Каждый вечер после заседаний десятки автобусов направлялись в Горки, где жил тогда великий и родной писатель нашей земли.

ВЕСТОЧКА ИЗ БУХАРЕСТА И ПОЛТАВЫ

Однажды в библиотеке подошли ко мне школьники.

— Дедушка, расскажи нам что-нибудь про писателей, с которыми встречался, — попросил один из них.

— Читать любите?

— Любим! — дружно отвечали они.

— А Короленко знаете?

— Нет! — отозвалось несколько человек.

— Рассказ его «Дети подземелья» знаете?

Оказалось, что все они читали этот рассказ, но автора не запомнили.

И я рассказал школьникам все, что знал о Владимире Галактионовиче.

В течение многих лет светлый образ любимого человека, автора многих рассказов, которые пленили меня, жил в моем воображении, а его заманчивые «огоньки» постоянно горели передо мной в сумерках окружающей жизни и звали вперед!

В течение двух десятков лет я думал о нем. В 1910 году решился написать письмо в редакцию журнала «Русское богатство», редактором которого был Короленко.

В письмо я вложил свои стихи, о которых сейчас стыдно даже вспоминать.

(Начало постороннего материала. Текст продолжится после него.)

(** X15. The later a successful review, the larger the new stability.
    On the reference weights, for a card with a finite difficulty and a
    stability [s] between a millionth of a day and a million days, and a
    grade [HARD], [GOOD] or [EASY]: grading after [t2] days returns a
    strictly larger stability than grading after [t1] days when [t2] is
    later than [t1] by at least a thousandth of [s], and no later than a
    thousand times [s]. *)
Theorem recall_grows_with_delay (rate : value) (d s t1 t2 : R)
  (i g : value) :
  0.000001 <= s <= 1000000 ->
  0 <= t1 -> t1 + s / 1000 <= t2 -> t2 <= 1000 * s ->
  is_recall_grade g ->
  exists s1 s2 : R,
    Card.S (gradeCard DEFAULT_W rate (Card.mk (Fin d) (Fin s) i) (Fin t1) g)
    = Fin s1 /\
    Card.S (gradeCard DEFAULT_W rate (Card.mk (Fin d) (Fin s) i) (Fin t2) g)
    = Fin s2 /\
    s1 < s2.
Proof.
  intros Hs Ht1 Ht Ht2 Hg.
  apply recall_delay_order; (lra || assumption).
Qed.

Lemma recall_grows_with_delay_witness :
  exists s1 s2 : R,
    Card.S (gradeCard DEFAULT_W (Fin 0.9) (Card.mk (Fin 5) (Fin 2) NaN)
              (Fin 1) Grade.GOOD) = Fin s1 /\
    Card.S (gradeCard DEFAULT_W (Fin 0.9) (Card.mk (Fin 5) (Fin 2) NaN)
              (Fin 4) Grade.GOOD) = Fin s2 /\
    s1 < s2.
Proof.
  apply recall_grows_with_delay; try lra.
  unfold is_recall_grade. tauto.
Defined.

(* ================================================================== *)
(** * The draft's comparison helper and load-time checks *)
(* ================================================================== *)

Lemma compare_Fin (a b eps : R) (message : String.string) :
  Draft.compare (Fin a) (Fin b) (Fin eps) message
  = if Rlt_dec eps (Rabs (a - b)) then Throw message else Normal.
Proof.
  unfold Draft.compare. rewrite sub_Fin.
  unfold gt, lt, Math_abs; cbn [ToNumber].
  now destruct (Rlt_dec eps (Rabs (a - b))).
Qed.

Lemma compare_within (a b eps : R) (message : String.string) :
  Rabs (a - b) <= eps ->
  Draft.compare (Fin a) (Fin b) (Fin eps) message = Normal.
Proof.
  intros H. rewrite compare_Fin.
  destruct (Rlt_dec eps (Rabs (a - b))); [lra | reflexivity].
Qed.

Lemma sub_NaN (a b : value) :
  ToNumber a = NaN \/ ToNumber b = NaN -> (a - b)%js = NaN.
Proof.
  intros [H | H].
  - destruct a; try discriminate H; destruct b; reflexivity.
  - destruct b; try discriminate H; destruct a; reflexivity.
Qed.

Ответ на мое письмо несколько задержался. Владимира Галактионовича в Петербурге не было, он выехал в Румынию и находился в Бухаресте.

Мое письмо из «Русского богатства» переслали туда, оттуда он немедленно ответил в Курган.

Радость моя была беспредельна. Я, словно опьяненный, долго ходил по пыльным улицам Кургана. Потом я очутился на обрывистом берегу Тобола, присел там на бревно и вновь перечитал письмо.

Две недели назад оно было еще там, в далеком Бухаресте, на столе у любимого мною человека, который склонялся над ним и писал вот эти дорогие строки.

Первое письмо от Короленко обрадовало меня и огорчило: обрадовало потому, что я не ошибся в человеке, в его чуткой и отзывчивой душе, а огорчился от того, что мне было стыдно за стихи, посланные писателю.

В этом письме из Бухареста от 24 мая 1911 года Короленко писал:

«…Стихи Ваши прочел. К сожалению, ни одно для «Русского богатства» не подходит. Стихи дело очень трудное, если не смотреть на них по-дилетантски, (был бы, дескать, размер да рифма). Вы еще совершенно не владеете поэтической формой, и даже просто язык у вас очень неправилен.

«Не было в окрестности твоей кроме зверя ни построек ни людей». Так выразиться нельзя. Можно сказать не было кроме льва ни одного зверя, потому что лев тоже зверь. Но кроме зверя не было построек — совершенно неправильно.

«Кресты нанизаны на вора»? Можно нанизать что-нибудь на проволоку, на вертел, на иглу, но на вора нанизать орден нельзя. «Смерть встречают со словом», надо «со словами». «Несутся к небу стоны, не выдержав борьбу». Значит стоны не выдержали борьбу… «Лампада святого огня». Бывает огонь лампады, но не лампада огня. «Любовь к возвышенному чувству» — «Любовь к чувству»? «И к твоему бездолью любовь людей суха и холодна»; выходит, что люди должны бы любить чужое бездолье, и т. д. и т. д. Это все очень грубые промахи против языка. А для стиха мало, чтобы не было промахов, нужна еще художественная выразительность, сила, сжатость, красота.